:: Exercise materials ::

(* ===== verification/Machine.v ===== *)
(** * Machine: the kernel's data and the code every component stands on

    The C structs of [proc.h], [x86.h], [file.h], [fs.h], [buf.h], [spinlock.h],
    [sleeplock.h], [log.c], [pipe.c], [kalloc.c] and [console.c] as records, the
    kernel's global variables as one record [kernel], the monad [K] in which
    every C function of the kernel is translated, and the interrupt-nesting and
    lock primitives as one processor sees them.

    Pointers to elements of a fixed table ([struct proc *], [struct inode *],
    [struct file *], [struct buf *]) are the element's index, with [option] when
    the code uses NULL; pointers to pages are kernel virtual addresses in [Z]
    with [0] for NULL.  Every table element has one field setter per C field, so
    an assignment [p->f = v] reads [set_p_f v]. *)

From stdpp Require Import base numbers gmap strings option list.
From S2P Require Import Prelude Format.

(** A record update that keeps every other field: [eta] rebuilds the record. *)
Ltac set_field eta proj v r :=
  let t := eval cbv beta delta [eta] in (eta r) in
  lazymatch t with
  | context C [proj r] => let t' := context C [v] in exact t'
  end.

(** ** Constants of [param.h], [mmu.h], [memlayout.h], [fs.h] and [pipe.c] *)

Definition NPROC : nat := 64.
Definition KSTACKSIZE : Z := 4096.
Definition NCPU : nat := 8.
Definition NOFILE : nat := 16.
Definition NFILE : nat := 100.
Definition NINODE : nat := 50.
Definition NDEV : Z := 10.
Definition ROOTDEV : Z := 1.
Definition ROOTINO : Z := 1.
Definition MAXARG : Z := 32.
Definition MAXOPBLOCKS : Z := 10.
Definition LOGSIZE : Z := 30.
Definition NBUF : nat := 30.
Definition FSSIZE : Z := 1000.
Definition BSIZE : Z := 512.
Definition PGSIZE : Z := 4096.
Definition KERNBASE : Z := 0x80000000.
Definition PHYSTOP : Z := 0xE000000.
Abbreviation EXTMEM := (0x100000)%Z (only parsing).
Abbreviation KERNLINK := (0x80100000)%Z (only parsing).
Abbreviation DEVSPACE := (0xFE000000)%Z (only parsing).
Abbreviation SEG_KCODE := (1)%Z (only parsing).
Abbreviation SEG_KDATA := (2)%Z (only parsing).
Abbreviation SEG_UCODE := (3)%Z (only parsing).
Abbreviation SEG_UDATA := (4)%Z (only parsing).
Abbreviation SEG_TSS := (5)%Z (only parsing).
Abbreviation DPL_USER := (3)%Z (only parsing).
Abbreviation STA_X := (0x8)%Z (only parsing).
Abbreviation STA_W := (0x2)%Z (only parsing).
Abbreviation STA_R := (0x2)%Z (only parsing).
Abbreviation STS_T32A := (0x9)%Z (only parsing).
Abbreviation FL_IF := (0x200)%Z (only parsing).
Definition NDIRECT : nat := 12.
Definition NINDIRECT : nat := 128.
Definition PIPESIZE : Z := 512.
Definition INPUT_BUF : Z := 128.

(** ** Processes: [proc.h], [x86.h] *)

Inductive procstate := UNUSED | EMBRYO | SLEEPING | RUNNABLE | RUNNING | ZOMBIE.
#[global] Instance procstate_eq_dec : EqDecision procstate.
Proof. solve_decision. Defined.

(** Which of the [-DRR], [-DFCFS], [-DPBS], [-DMLFQ] builds of the Makefile. *)
Inductive sched_kind := RR | FCFS | PBS | MLFQ.
#[global] Instance sched_kind_eq_dec : EqDecision sched_kind.
Proof. solve_decision. Defined.

(** Which disk driver the image is linked with: ide.o ([kernel]) or memide.o
    ([kernelmemfs]). *)
Inductive disk_driver := IDE | MEMIDE.

(** A sleep lock is a field of a buffer or of an inode. *)
Inductive slid := SL_buf (b : nat) | SL_inode (i : nat).
#[global] Instance slid_eq_dec : EqDecision slid.
Proof. solve_decision. Defined.

(** The addresses the code sleeps on. *)
Inductive chan :=
| CH_proc (i : nat)
| CH_ticks
| CH_log
| CH_sleep (l : slid)
| CH_nread (pipe : Z)
| CH_nwrite (pipe : Z)
| CH_buf (b : nat)
| CH_input.
#[global] Instance chan_eq_dec : EqDecision chan.
Proof. solve_decision. Defined.

(** The spin locks of the kernel. *)
Inductive lockid :=
| LK_ptable | LK_ticks | LK_kmem | LK_bcache | LK_log | LK_icache | LK_ftable
| LK_cons | LK_ide | LK_sleep (l : slid) | LK_pipe (pipe : Z).
#[global] Instance lockid_eq_dec : EqDecision lockid.
Proof. solve_decision. Defined.

(** [struct trapframe] of x86.h. *)
Record trapframe := mk_trapframe {
  tf_edi : Z;
  tf_esi : Z;
  tf_ebp : Z;
  tf_oesp : Z;
  tf_ebx : Z;
  tf_edx : Z;
  tf_ecx : Z;
  tf_eax : Z;
  tf_gs : Z;
  tf_fs : Z;
  tf_es : Z;
  tf_ds : Z;
  tf_trapno : Z;
  tf_err : Z;
  tf_eip : Z;
  tf_cs : Z;
  tf_eflags : Z;
  tf_esp : Z;
  tf_ss : Z
}.
Definition eta_trapframe (r : trapframe) : trapframe := mk_trapframe
    (tf_edi r) (tf_esi r) (tf_ebp r) (tf_oesp r) (tf_ebx r) (tf_edx r)
    (tf_ecx r) (tf_eax r) (tf_gs r) (tf_fs r) (tf_es r) (tf_ds r)
    (tf_trapno r) (tf_err r) (tf_eip r) (tf_cs r) (tf_eflags r) (tf_esp r)
    (tf_ss r).
Definition set_tf_edi (v : Z) (r : trapframe) : trapframe := ltac:(set_field eta_trapframe tf_edi v r).
Definition set_tf_esi (v : Z) (r : trapframe) : trapframe := ltac:(set_field eta_trapframe tf_esi v r).
Definition set_tf_ebp (v : Z) (r : trapframe) : trapframe := ltac:(set_field eta_trapframe tf_ebp v r).
Definition set_tf_oesp (v : Z) (r : trapframe) : trapframe := ltac:(set_field eta_trapframe tf_oesp v r).
Definition set_tf_ebx (v : Z) (r : trapframe) : trapframe := ltac:(set_field eta_trapframe tf_ebx v r).
Definition set_tf_edx (v : Z) (r : trapframe) : trapframe := ltac:(set_field eta_trapframe tf_edx v r).
Definition set_tf_ecx (v : Z) (r : trapframe) : trapframe := ltac:(set_field eta_trapframe tf_ecx v r).
Definition set_tf_eax (v : Z) (r : trapframe) : trapframe := ltac:(set_field eta_trapframe tf_eax v r).
Definition set_tf_gs (v : Z) (r : trapframe) : trapframe := ltac:(set_field eta_trapframe tf_gs v r).
Definition set_tf_fs (v : Z) (r : trapframe) : trapframe := ltac:(set_field eta_trapframe tf_fs v r).
Definition set_tf_es (v : Z) (r : trapframe) : trapframe := ltac:(set_field eta_trapframe tf_es v r).
Definition set_tf_ds (v : Z) (r : trapframe) : trapframe := ltac:(set_field eta_trapframe tf_ds v r).
Definition set_tf_trapno (v : Z) (r : trapframe) : trapframe := ltac:(set_field eta_trapframe tf_trapno v r).
Definition set_tf_err (v : Z) (r : trapframe) : trapframe := ltac:(set_field eta_trapframe tf_err v r).
Definition set_tf_eip (v : Z) (r : trapframe) : trapframe := ltac:(set_field eta_trapframe tf_eip v r).
Definition set_tf_cs (v : Z) (r : trapframe) : trapframe := ltac:(set_field eta_trapframe tf_cs v r).
Definition set_tf_eflags (v : Z) (r : trapframe) : trapframe := ltac:(set_field eta_trapframe tf_eflags v r).
Definition set_tf_esp (v : Z) (r : trapframe) : trapframe := ltac:(set_field eta_trapframe tf_esp v r).
Definition set_tf_ss (v : Z) (r : trapframe) : trapframe := ltac:(set_field eta_trapframe tf_ss v r).

Definition zero_trapframe : trapframe :=
  mk_trapframe 0 0 0 0 0 0 0 0 0 0 0 0 0 0 0 0 0 0 0.

(** [struct context] of proc.h. *)
Record context := mk_context {
  cx_edi : Z;
  cx_esi : Z;
  cx_ebx : Z;
  cx_ebp : Z;
  cx_eip : Z
}.
Definition eta_context (r : context) : context := mk_context (cx_edi r)
    (cx_esi r) (cx_ebx r) (cx_ebp r) (cx_eip r).
Definition set_cx_edi (v : Z) (r : context) : context := ltac:(set_field eta_context cx_edi v r).
Definition set_cx_esi (v : Z) (r : context) : context := ltac:(set_field eta_context cx_esi v r).
Definition set_cx_ebx (v : Z) (r : context) : context := ltac:(set_field eta_context cx_ebx v r).
Definition set_cx_ebp (v : Z) (r : context) : context := ltac:(set_field eta_context cx_ebp v r).
Definition set_cx_eip (v : Z) (r : context) : context := ltac:(set_field eta_context cx_eip v r).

:::

- What the exercise asks:
Locate "Definition set_cx_ebp (v" in the data above. Then repeat, exactly, its line and each line after it through the last, adding nothing.

- Task result:
Definition set_cx_ebp (v : Z) (r : context) : context := ltac:(set_field eta_context cx_ebp v r).
Definition set_cx_eip (v : Z) (r : context) : context := ltac:(set_field eta_context cx_eip v r).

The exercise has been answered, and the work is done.